Julia Chen: Bridging Generations and Languages
Posted December 12, 2023
At two years old, Julia Chen learned her first words in Chinese from her grandmother.
“Speaking Mandarin became part of my identity, this cool little superpower,” she says.
Julia will graduate from Georgia Tech in December with a bachelor’s degree in International Affairs and Modern Languages, with a focus in Chinese studies. This spring, she will study advanced Chinese on a Fulbright-Hays Group Projects Abroad scholarship at Tamkang University in Taiwan.
As serendipity would have it, that’s the same place her grandmother studied English over 50 years ago, before emigrating to the U.S.
Her family has been in the U.S. since her parents were children, so Julia says her experience of studying Chinese has been “very much from an American perspective.”
“I feel like people think that I’m going ‘back’ to Taiwan, but I don’t have the same connection as someone who was born there or with family there would have,” she said.

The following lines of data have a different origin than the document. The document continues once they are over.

Record config_ok (c : EditorConfig) : Prop := {
  co_style : property_ok [] (fun s => s = IndentStyleSpace \/ s = IndentStyleTab) (indentStyle c);
  co_tab : property_ok 0 (fun n => 1 <= n <= maxIndentWidth) (tabWidth c);
  co_size_present : present (indentSize c) = present (indentIsTab c);
  co_size_unset : unset (indentSize c) = unset (indentIsTab c);
  co_size_tab : value (indentIsTab c) = true ->
    present (indentSize c) = true /\ unset (indentSize c) = false /\ value (indentSize c) = 0;
  co_size : value (indentIsTab c) = false ->
    property_ok 0 (fun n => 1 <= n <= maxIndentWidth) (indentSize c)
}.

Inductive size_setting := SizeTab | SizeWidth (n : Z).

Definition size_says (c : EditorConfig) : option (option size_setting) :=
  if present (indentSize c)
  then Some (if unset (indentSize c) then None
             else Some (if value (indentIsTab c) then SizeTab else SizeWidth (value (indentSize c))))
  else None.

(** The specification of [ResolveIndentation]. *)
Definition resolve_spec (configs : list EditorConfig) : Indentation :=
  let size := nearest (size_says <$> configs) in
  let tab_width := default (match size with Some (SizeWidth n) => n | _ => 4 end)
                     (nearest (says ∘ tabWidth <$> configs)) in
  let indent_size := match size with Some (SizeWidth n) => n | _ => tab_width end in
  mkIndentation (default IndentStyleSpace (nearest (says ∘ indentStyle <$> configs)))
    indent_size tab_width.

Lemma merge_property {T} (zero : T) good v p :
  property_ok zero good p ->
  mergeEditorConfigProperty zero (prop_of zero v) p =
  prop_of zero (match says p with None => v | Some w => w end).
Proof.
  intros Hp. unfold mergeEditorConfigProperty, says, property_ok in *. destruct p as [pr un va].
  cbn in *. by destruct pr, un.
Qed.

Definition size_prop (s : option size_setting) : property Z :=
  match s with Some SizeTab => mkProperty true false 0 | Some (SizeWidth n) => mkProperty true false n
             | None => mkProperty false false 0 end.
Definition tab_prop (s : option size_setting) : property bool :=
  match s with Some SizeTab => mkProperty true false true | Some (SizeWidth n) => mkProperty true false false
             | None => mkProperty false false false end.

Lemma merge_size c s :
  config_ok c ->
  mergeEditorConfigProperty 0 (size_prop s) (indentSize c) =
    size_prop (match size_says c with None => s | Some w => w end) /\
  mergeEditorConfigProperty false (tab_prop s) (indentIsTab c) =
    tab_prop (match size_says c with None => s | Some w => w end).
Proof.
  intros [_ _ Hp Hu Ht _]. unfold mergeEditorConfigProperty, size_says. rewrite <- Hp, <- Hu.
  destruct (indentSize c) as [p u v], (indentIsTab c) as [p' u' v']. cbn in *. subst p' u'.
  destruct p, u; cbn; try done. destruct v'; [|done]. by destruct Ht as (_ & _ & ->).
Qed.

Lemma merge_fold configs st s w :
  Forall config_ok configs ->
  foldl merge_step (prop_of [] st, size_prop s, tab_prop s, prop_of 0 w) configs =
  let next {T} (acc : option T) (x : option (option T)) := match x with None => acc | Some v => v end in
  let s' := foldl next s (size_says <$> configs) in
  (prop_of [] (foldl next st (says ∘ indentStyle <$> configs)), size_prop s', tab_prop s',
   prop_of 0 (foldl next w (says ∘ tabWidth <$> configs))).
Proof.
  intros Hcs. revert st s w. induction Hcs as [|c cs Hc Hcs IH]; intros st s w; [done|].
  cbn [foldl fmap list_fmap]. unfold merge_step at 2.
  rewrite (merge_property _ _ _ _ (co_style _ Hc)), (merge_property _ _ _ _ (co_tab _ Hc)).
  destruct (merge_size c s Hc) as [-> ->]. by rewrite IH.
Qed.

Lemma nearest_good {T} (good : T -> Prop) (said : list (option (option T))) v :
  nearest said = Some v -> (forall w, Some (Some w) ∈ said -> good w) -> good v.
Proof.
  unfold nearest. assert (Hg : forall acc, (forall w, acc = Some w -> good w) ->
    foldl (fun acc x => match x with None => acc | Some v => v end) acc said = Some v ->
    (forall w, Some (Some w) ∈ said -> good w) -> good v).
  { induction said as [|x said IH]; cbn; intros acc Ha Hv Hs; [by apply Ha|].
    eapply IH; [|exact Hv|intros w Hw; apply Hs; by right].
    destruct x as [x|]; [|done]. intros w ->. apply Hs. by left. }
  intros Hv Hs. apply (Hg None); by auto.
Qed.

Lemma says_good {T} zero good (f : EditorConfig -> property T) configs v :
  Forall (fun c => property_ok zero good (f c)) configs ->
  nearest (says ∘ f <$> configs) = Some v -> good v.
Proof.
  intros Hok Hv. eapply nearest_good; [exact Hv|]. intros w (c & Hw & Hc)%list_elem_of_fmap.
  rewrite Forall_forall in Hok. specialize (Hok c Hc). cbn in Hw. unfold says in Hw.
  destruct Hok as [(E & _)|[(E & E' & _)|(E & E' & ?)]]; rewrite E, ?E' in Hw; naive_solver.
Qed.

Lemma size_says_good configs n :
  Forall config_ok configs -> nearest (size_says <$> configs) = Some (SizeWidth n) ->
  1 <= n <= maxIndentWidth.
Proof.
  intros Hok Hv.
  apply (nearest_good (fun s => match s with SizeTab => True | SizeWidth n => 1 <= n <= maxIndentWidth end)
           (size_says <$> configs) (SizeWidth n) Hv). intros w (c & Hw & Hc)%list_elem_of_fmap.
  rewrite Forall_forall in Hok. destruct (Hok c Hc) as [_ _ _ _ _ Hs]. unfold size_says in Hw.
  destruct (value (indentIsTab c)); [by repeat case_match; simplify_eq|].
  destruct (Hs eq_refl) as [(E & _)|[(E & E' & _)|(E & E' & ?)]]; rewrite E, ?E' in Hw; naive_solver.
Qed.

Lemma normalized_ok st sz w :
  (st = IndentStyleSpace \/ st = IndentStyleTab) -> 1 <= sz <= maxIndentWidth ->
  1 <= w <= maxIndentWidth -> normalized (mkIndentation st sz w) = mkIndentation st sz w.
Proof.
  intros Hst Hsz Hw. unfold normalized, maxIndentWidth in *. cbn [Style IndentSize TabWidth].
  rewrite !(proj2 (Z.ltb_ge _ _)) by lia. cbn [orb].
  by destruct Hst as [-> | ->].
Qed.

(** For parsed files, ordered from the workspace root inwards, the resolved
    indentation takes each property from the nearest file that mentions it; an
    [unset] there restores the default; [indent_size = tab] follows the tab width
    and a missing tab width follows the indent size. The range check at the end
    never changes anything. *)
Theorem ResolveIndentation_nearest configs :
  Forall config_ok configs -> ResolveIndentation configs = resolve_spec configs.
Proof.
  intros Hok. unfold ResolveIndentation.
  pose proof (merge_fold configs None None None Hok) as Hm. cbn [prop_of size_prop tab_prop] in Hm.
  rewrite Hm. cbv zeta. unfold resolve_spec.
  fold (nearest (size_says <$> configs)) (nearest (says ∘ indentStyle <$> configs))
       (nearest (says ∘ tabWidth <$> configs)).
  assert (Hst : forall s, nearest (says ∘ indentStyle <$> configs) = Some s ->
                s = IndentStyleSpace \/ s = IndentStyleTab).
  { intros s. apply (says_good [] (fun s => s = IndentStyleSpace \/ s = IndentStyleTab)).
    eapply Forall_impl; [exact Hok|]. by intros c []. }
  assert (Hw : forall n, nearest (says ∘ tabWidth <$> configs) = Some n -> 1 <= n <= maxIndentWidth).
  { intros n. apply (says_good 0 (fun n => 1 <= n <= maxIndentWidth)).
    eapply Forall_impl; [exact Hok|]. by intros c []. }
  pose proof (fun n => size_says_good configs n Hok) as Hsz.
  destruct (nearest (size_says <$> configs)) as [[|n]|],
    (nearest (says ∘ indentStyle <$> configs)) as [s|],
    (nearest (says ∘ tabWidth <$> configs)) as [w|];
    cbn [prop_of size_prop tab_prop present value DefaultIndentation Style TabWidth default negb andb orb];
    apply normalized_ok; auto; by vm_compute.
Qed.

Section parser_properties.
Context `{Regexp, UnicodeTables}.

Lemma parseIndentWidth_range v n : parseIndentWidth v = Some n -> 1 <= n <= maxIndentWidth.
Proof.
  unfold parseIndentWidth. intros Hp. repeat case_match; simplify_eq.
  match goal with E : _ || _ = false |- _ => apply orb_false_iff in E as [?%Z.ltb_ge ?%Z.ltb_ge] end. lia.
Qed.

Lemma zero_config_ok : config_ok zero_config.
Proof. split; cbn; try done; left; done. Qed.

Studying Chinese abroad is a lifelong goal of Julia’s. She credits Associate Professor Paul Foster in the School of Modern Languages with encouraging her to pursue her Chinese studies and the Fulbright-Hays.
“I’m very grateful to Dr. Foster for suggesting this opportunity,” she says. “I’ve studied Chinese for a long time and even translated for the U.S. State Department, but I would still not say I’m anywhere near fluent.”
That fluency will be key to the future Chen is building for herself. In the fall, she plans to start work for international strategy consultancy EY-Parthenon, where she has interned.
“My dream is to do work that helps ease U.S.-China relations and to aid the U.S. in its campaign to protect Taiwan,” she says.
With future interests in attending law school and pursuing a career in international law concerning national security issues, she hasn’t yet pinned down exactly where the future will take her. Her experience in the Sam Nunn School of International Affairs has taught her that’s not a bad thing.
“Ivan Allen College students work just as hard, but our path might be less linear than our friends in STEM fields,” she says. “How do you get into government? You have to network, build some kind of foundation. You have to create your own pathway in.”
And if that pathway begins in the same place her grandmother’s did so many years before, it has to be a good sign.
“I think the most wonderful thing I’ve learned at Tech is that life isn’t linear,” she says. “I know that having many areas of interest isn’t something that’s going to impede me, that I don’t need to narrow them down to one thing.”
One piece of advice she’d share with her fellow Yellow Jackets who haven’t yet crossed the stage?
“I help a lot of my friends practice interviewing. I think Tech students work so hard, and their response to every challenge is to work harder. I really admire that, but interviews are just conversations.”
And conversations, whether in English or Mandarin, are what Julia does best.